• _Exercise objective_
What is needed is an exact copy of every record below.

• _Entries provided_
Definition Database_write {T} (o : DatabaseWriteOperations T) : Call T :=
  match o with
  | InsertL1BlockInfo block_info => Database_insert_l1_block_info block_info
  | RemoveL1BlockInfoLeq block_info => Database_remove_l1_block_info_leq block_info
  | RemoveL1BlockInfoGt block_info => Database_remove_l1_block_info_gt block_info
  | DeleteBatchFinalizationGtBlockNumber block_number => Database_delete_batch_finalization_gt_block_number block_number
  | SetBatchRevertBlockNumberForBatchRange start_index end_index block_info => Database_set_batch_revert_block_number_for_batch_range start_index end_index block_info
  | DeleteBatchRevertGtBlockNumber block_number => Database_delete_batch_revert_gt_block_number block_number
  | FinalizeConsolidatedBatches finalized_l1_block_number => Database_finalize_consolidated_batches finalized_l1_block_number
  | ChangeBatchProcessingToCommittedStatus => Database_change_batch_processing_to_committed_status
  | UpdateBatchStatus batch_hash status => Database_update_batch_status batch_hash status
  | TransitionBatchStatus batch_hash from to => Database_transition_batch_status batch_hash from to
  | InsertBatch batch_commit => Database_insert_batch batch_commit
  | FinalizeBatchesUpToIndex batch_index block_number => Database_finalize_batches_up_to_index batch_index block_number
  | SetLatestL1BlockNumber block_number => Database_set_latest_l1_block_number block_number
  | SetFinalizedL1BlockNumber block_number => Database_set_finalized_l1_block_number block_number
  | SetProcessedL1BlockNumber block_number => Database_set_processed_l1_block_number block_number
  | SetL2HeadBlockNumber number => Database_set_l2_head_block_number number
  | FetchAndUpdateUnprocessedFinalizedBatches finalized_l1_block_number => Database_fetch_and_update_unprocessed_finalized_batches finalized_l1_block_number
  | FetchAndUpdateUnprocessedCommittedBatches => Database_fetch_and_update_unprocessed_committed_batches
  | DeleteBatchesGtBlockNumber block_number => Database_delete_batches_gt_block_number block_number
  | DeleteBatchesGtBatchIndex batch_index => Database_delete_batches_gt_batch_index batch_index
  | InsertL1Message l1_message => Database_insert_l1_message l1_message
  | UpdateSkippedL1Messages indexes => Database_update_skipped_l1_messages indexes
  | DeleteL1MessagesGt l1_block_number => Database_delete_l1_messages_gt l1_block_number
  | PrepareL1WatcherStartInfo => Database_prepare_l1_watcher_start_info
  | DeleteL2BlocksGtBlockNumber block_number => Database_delete_l2_blocks_gt_block_number block_number
  | DeleteL2BlocksGtBatchIndex batch_index => Database_delete_l2_blocks_gt_batch_index batch_index
  | InsertBlocks blocks batch_info => Database_insert_blocks blocks batch_info
  | InsertGenesisBlock genesis_hash => Database_insert_genesis_block genesis_hash
  | DeleteMismatchedGenesisBlocks genesis_hash => Database_delete_mismatched_genesis_blocks genesis_hash
  | ReconcileGenesisBlock genesis_hash seeded_genesis => Database_reconcile_genesis_block genesis_hash seeded_genesis
  | UpdateL1MessagesFromL2Blocks blocks => Database_update_l1_messages_from_l2_blocks blocks
  | UpdateL1MessagesWithL2Blocks blocks => Database_update_l1_messages_with_l2_blocks blocks
  | PurgeL1MessageToL2BlockMappings block_number => Database_purge_l1_message_to_l2_block_mappings block_number
  | InsertBatchConsolidationOutcome outcome => Database_insert_batch_consolidation_outcome outcome
  | Unwind l1_block_number => Database_unwind l1_block_number
  | InsertSignatures signatures => Database_insert_signatures signatures
  | InsertSignature block_hash signature => Database_insert_signature block_hash signature
  end.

• _Solution to this task_
Definition Database_write {T} (o : DatabaseWriteOperations T) : Call T :=
  match o with
  | InsertL1BlockInfo block_info => Database_insert_l1_block_info block_info
  | RemoveL1BlockInfoLeq block_info => Database_remove_l1_block_info_leq block_info
  | RemoveL1BlockInfoGt block_info => Database_remove_l1_block_info_gt block_info
  | DeleteBatchFinalizationGtBlockNumber block_number => Database_delete_batch_finalization_gt_block_number block_number
  | SetBatchRevertBlockNumberForBatchRange start_index end_index block_info => Database_set_batch_revert_block_number_for_batch_range start_index end_index block_info
  | DeleteBatchRevertGtBlockNumber block_number => Database_delete_batch_revert_gt_block_number block_number
  | FinalizeConsolidatedBatches finalized_l1_block_number => Database_finalize_consolidated_batches finalized_l1_block_number
  | ChangeBatchProcessingToCommittedStatus => Database_change_batch_processing_to_committed_status
  | UpdateBatchStatus batch_hash status => Database_update_batch_status batch_hash status
  | TransitionBatchStatus batch_hash from to => Database_transition_batch_status batch_hash from to
  | InsertBatch batch_commit => Database_insert_batch batch_commit
  | FinalizeBatchesUpToIndex batch_index block_number => Database_finalize_batches_up_to_index batch_index block_number
  | SetLatestL1BlockNumber block_number => Database_set_latest_l1_block_number block_number
  | SetFinalizedL1BlockNumber block_number => Database_set_finalized_l1_block_number block_number
  | SetProcessedL1BlockNumber block_number => Database_set_processed_l1_block_number block_number
  | SetL2HeadBlockNumber number => Database_set_l2_head_block_number number
  | FetchAndUpdateUnprocessedFinalizedBatches finalized_l1_block_number => Database_fetch_and_update_unprocessed_finalized_batches finalized_l1_block_number
  | FetchAndUpdateUnprocessedCommittedBatches => Database_fetch_and_update_unprocessed_committed_batches
  | DeleteBatchesGtBlockNumber block_number => Database_delete_batches_gt_block_number block_number
  | DeleteBatchesGtBatchIndex batch_index => Database_delete_batches_gt_batch_index batch_index
  | InsertL1Message l1_message => Database_insert_l1_message l1_message
  | UpdateSkippedL1Messages indexes => Database_update_skipped_l1_messages indexes
  | DeleteL1MessagesGt l1_block_number => Database_delete_l1_messages_gt l1_block_number
  | PrepareL1WatcherStartInfo => Database_prepare_l1_watcher_start_info
  | DeleteL2BlocksGtBlockNumber block_number => Database_delete_l2_blocks_gt_block_number block_number
  | DeleteL2BlocksGtBatchIndex batch_index => Database_delete_l2_blocks_gt_batch_index batch_index
  | InsertBlocks blocks batch_info => Database_insert_blocks blocks batch_info
  | InsertGenesisBlock genesis_hash => Database_insert_genesis_block genesis_hash
  | DeleteMismatchedGenesisBlocks genesis_hash => Database_delete_mismatched_genesis_blocks genesis_hash
  | ReconcileGenesisBlock genesis_hash seeded_genesis => Database_reconcile_genesis_block genesis_hash seeded_genesis
  | UpdateL1MessagesFromL2Blocks blocks => Database_update_l1_messages_from_l2_blocks blocks
  | UpdateL1MessagesWithL2Blocks blocks => Database_update_l1_messages_with_l2_blocks blocks
  | PurgeL1MessageToL2BlockMappings block_number => Database_purge_l1_message_to_l2_block_mappings block_number
  | InsertBatchConsolidationOutcome outcome => Database_insert_batch_consolidation_outcome outcome
  | Unwind l1_block_number => Database_unwind l1_block_number
  | InsertSignatures signatures => Database_insert_signatures signatures
  | InsertSignature block_hash signature => Database_insert_signature block_hash signature
  end.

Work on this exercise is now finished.